Добро пожаловать в семью Уны. Обещание, данное у отеля «Бревурт», Юджин О’Нил держал недолго. Он перестал видеться с детьми, после того как бросил Агнес ради некой актрисы, когда Уне было два года. В 1928 году он перебрался в Париж и там вторично женился. Он, правда, продолжал писать Уне, чтобы избавиться от чувства вины перед брошенной дочерью. Письма и фотографии, которые Юджин посылал ей из Англии, из Франции, из Китая, заклиная свою детку помнить его, можно считать современной и эпистолярной версией танталовых мук. За все свое детство и отрочество Уна О’Нил видела отца урывками лишь три раза. Она так любила его, что плакала всякий раз, узнавая на фото в газетах.
Самая знаменитая пьеса Юджина О’Нила, «Долгий день уходит в ночь», столь автобиографична, что он потребовал, чтобы она была опубликована только через двадцать пять лет после его смерти. Его вдова Карлотта, подсевшая на транквилизаторы, не стала ждать так долго: пьеса была поставлена через два года после кончины Юджина, в 1956-м. В ней он выставил напоказ свой семейный кошмар: отец, стареющий актер и алкоголик, мать-наркоманка, сын, неудавшийся актер, другой сын, моряк-туберкулезник. Дочь свою он там ни разу не упоминает. «Один, наедине с собой в ином мире… Как будто я иду по дну морскому. Как будто я давно уже утонул. Призрак, слившийся с туманом…» Как видим, Юджину от природы не дано было быть счастливым. В другой его пьесе, «Веревка», отец вешает петлю на балку в своем амбаре, чтобы сын на ней повесился.

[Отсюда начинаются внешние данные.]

(** *** The deletion of a file or a directory *)

Lemma getDirOrFileRevAtRecipient_state id rec st r st1 :
  getDirOrFileRevAtRecipient id rec st = Ret r st1 ->
  exists o, st1 = mkState (opts st) (events st ++ [Request o])
            /\ request.Method o = http.MethodGet
            /\ request.Domain o = URL rec.
Proof.
  unfold getDirOrFileRevAtRecipient, bind at 1.
  destruct (getDirOrFileMetadataAtRecipient _ _ _) as [m st2|st2] eqn:Hm;
    [|done].
  intros Hrev.
  assert (st2 = st1) as ->.
  { destruct m as [[[d|] [f|]] [e|]]; unfold ret in Hrev; congruence. }
  revert Hm.
  unfold getDirOrFileMetadataAtRecipient, bind, request_Req, ret, panic.
  intros Hm. destruct (Req _ _) as [e|body].
  - destruct (String.eqb _ _); inversion Hm; subst; eauto.
  - destruct (bindDirOrFile body) as [|e|[d|]]; try discriminate;
      try destruct (vfs.Refine d); inversion Hm; subst; eauto.
Qed.

(** X18: one round of [DeleteDirOrFile] with the revision read: exactly one
    [DELETE] to the recipient, with that revision in the query. *)
Lemma DeleteDirOrFile_body_deletes rec errFinal st rev st1 :
  getDirOrFileRevAtRecipient (DocID (opts st)) rec st = Ret (rev, None) st1 ->
  exists e st' o,
    DeleteDirOrFile_body rec errFinal st = Ret e st'
    /\ issued st st' = [o]
    /\ request.Method o = http.MethodDelete
    /\ request.Domain o = URL rec
    /\ request.Path o = Path (opts st)
    /\ request.Queries o =
       <[consts.QueryParamType K := [Type_ (opts st)]]>
       (<[consts.QueryParamRev K := [rev]]> ∅).
Proof.
  intros Hrev.
  destruct (getDirOrFileRevAtRecipient_state _ _ _ _ _ Hrev)
    as (o0 & -> & Hget & _).
  unfold DeleteDirOrFile_body, bind, getOpts. rewrite Hrev.
  unfold modifyOpts, request_Req, ret. simpl.
  destruct (Req _ _); eexists; eexists; eexists;
    (split; [reflexivity|]); (split; [issued_after Hget; reflexivity|]);
    done.
Qed.

(** One round of [DeleteDirOrFile] with a revision that cannot be read: the
    error joins [errFinal] with the address of the recipient and nothing is
    sent. *)
Lemma DeleteDirOrFile_body_skips rec errFinal st rev err st1 :
  getDirOrFileRevAtRecipient (DocID (opts st)) rec st
    = Ret (rev, Some err) st1 ->
  DeleteDirOrFile_body rec errFinal st
  = Ret (multierror_Append errFinal
           (Errorf "Error while trying to get a revision at %v: %v"
              [URL rec] err)) st1
  /\ issued st st1 = [].
Proof.
  intros Hrev.
  destruct (getDirOrFileRevAtRecipient_state _ _ _ _ _ Hrev)
    as (o0 & -> & Hget & _).
  unfold DeleteDirOrFile_body, bind, getOpts. rewrite Hrev.
  split; [done|]. by issued_after Hget.
Qed.

(** X19: the loop of [DeleteDirOrFile] goes on after a failure: when it
    returns, every recipient of the list was sent a request. *)
Lemma DeleteDirOrFile_loop_contacts_all recs errFinal st e st' :
  DeleteDirOrFile_loop recs errFinal st = Ret e st' ->
  exists evs, events st' = events st ++ evs
    /\ Forall (fun rec => exists o, In o (requestsOf evs)
                                    /\ request.Domain o = URL rec) recs.
Proof.
  revert errFinal st. induction recs as [|rec recs IH]; intros errFinal st.
  - simpl. unfold ret. intros [= <- <-]. exists []. by rewrite app_nil_r.
  - cbn [DeleteDirOrFile_loop]. unfold bind at 1.
    destruct (DeleteDirOrFile_body rec errFinal st) as [e1 st2|st2] eqn:Hb;
      [|done].
    intros Hloop. destruct (IH _ _ Hloop) as (evs & Hev & Hall).
    assert (exists o l, events st2 = events st ++ Request o :: l
                        /\ request.Domain o = URL rec) as (o & l & Hev2 & Hd).
    { revert Hb. unfold DeleteDirOrFile_body, bind at 1, getOpts.
      unfold bind at 1.
      destruct (getDirOrFileRevAtRecipient _ _ _) as [[rev err] st3|st3]
        eqn:Hrev; [|done].
      destruct (getDirOrFileRevAtRecipient_state _ _ _ _ _ Hrev)
        as (o0 & -> & _ & Hd).
      destruct err as [err|].
      - unfold ret. intros [= <- <-]. by exists o0, [].
      - unfold bind, modifyOpts, getOpts, request_Req, ret. simpl.
        destruct (Req _ _); intros [= <- <-]; simpl;
          exists o0; eexists; rewrite <- app_assoc; split; done. }
    exists (Request o :: l ++ evs). split.
    + rewrite Hev, Hev2, <- app_assoc. done.
    + constructor.
      * exists o. split; [by left|done].
      * eapply Forall_impl; [exact Hall|].
        intros r (o' & Hin & Hd'). exists o'. split; [|done].
        change (Request o :: l ++ evs) with ([Request o] ++ l ++ evs).
        rewrite !requestsOf_app. apply in_or_app. right.
        apply in_or_app. by right.
Qed.

(** *** The content is opened once, and closed once without [SendFile] *)

Lemma fileOpts_getSharedReferences o :
  fileOpts (snd (getSharedReferences o)) = fileOpts o.
Proof. apply sameJob_getSharedReferences. Qed.

Lemma fileOpts_findNewRefs o fileDoc remoteFileDoc :
  fileOpts (snd (findNewRefs o fileDoc remoteFileDoc)) = fileOpts o.
Proof.
  unfold findNewRefs.
  pose proof (extractRelevantReferences_snd o (vfs.ReferencedBy fileDoc)) as H1.
  destruct (extractRelevantReferences o _) as [refs o1]. simpl in H1.
  pose proof (extractRelevantReferences_snd o1
                (vfs.ReferencedBy remoteFileDoc)) as H2.
  destruct (extractRelevantReferences o1 _) as [refs2 o2]. simpl in H2.
  assert (fileOpts o2 = fileOpts o).
  { subst. by rewrite !fileOpts_getSharedReferences. }
  by destruct (Nat.ltb _ _).
Qed.

Lemma roundKeeps_events st o evs :
  fileIsSet o = fileIsSet (opts st) ->
  closed evs = 0 -> opened evs = 0 ->
  roundKeeps st (mkState o (events st ++ evs)).
Proof. intros. exists evs. auto. Qed.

Все люди откуда-то взялись: Уна О’Нил не знала иной фигуры мужчины, кроме отца, сумрачного, одержимого прошлым, с его молчанием, тайнами и призраками. Человека, чьим любимым занятием было бередить свои раны. «Life is a lie»,[46] – говорил он. «Жизнь – одиночная камера с зеркальными стенами». Образ яркий, но последствия его ужасны: Юджин О’Нил был заживо замурован в своем творчестве. В какой-то момент он мог быть добрым и ласковым, а в следующую минуту становился злым, язвительным, жестоким. Он подпитывался собственным отчаянием. Радость ухода открыл вовсе не Дж. Д. Сэлинджер, а, возможно, как раз Юджин О’Нил вслед за Эмили Дикинсон. Он одним из первых авторов в мире описал распад семьи, ставший западной нормой в следующем веке. Он увидел приближающийся конец этой структуры, которую христианское общество считало незыблемой. Страхи, алкоголь, одиночество, душевные раны – крупные козыри для писателя, но при этом серьезнейшие помехи для того, чтобы быть отцом семейства. Наверно, депрессивным писателям следовало бы запретить плодиться.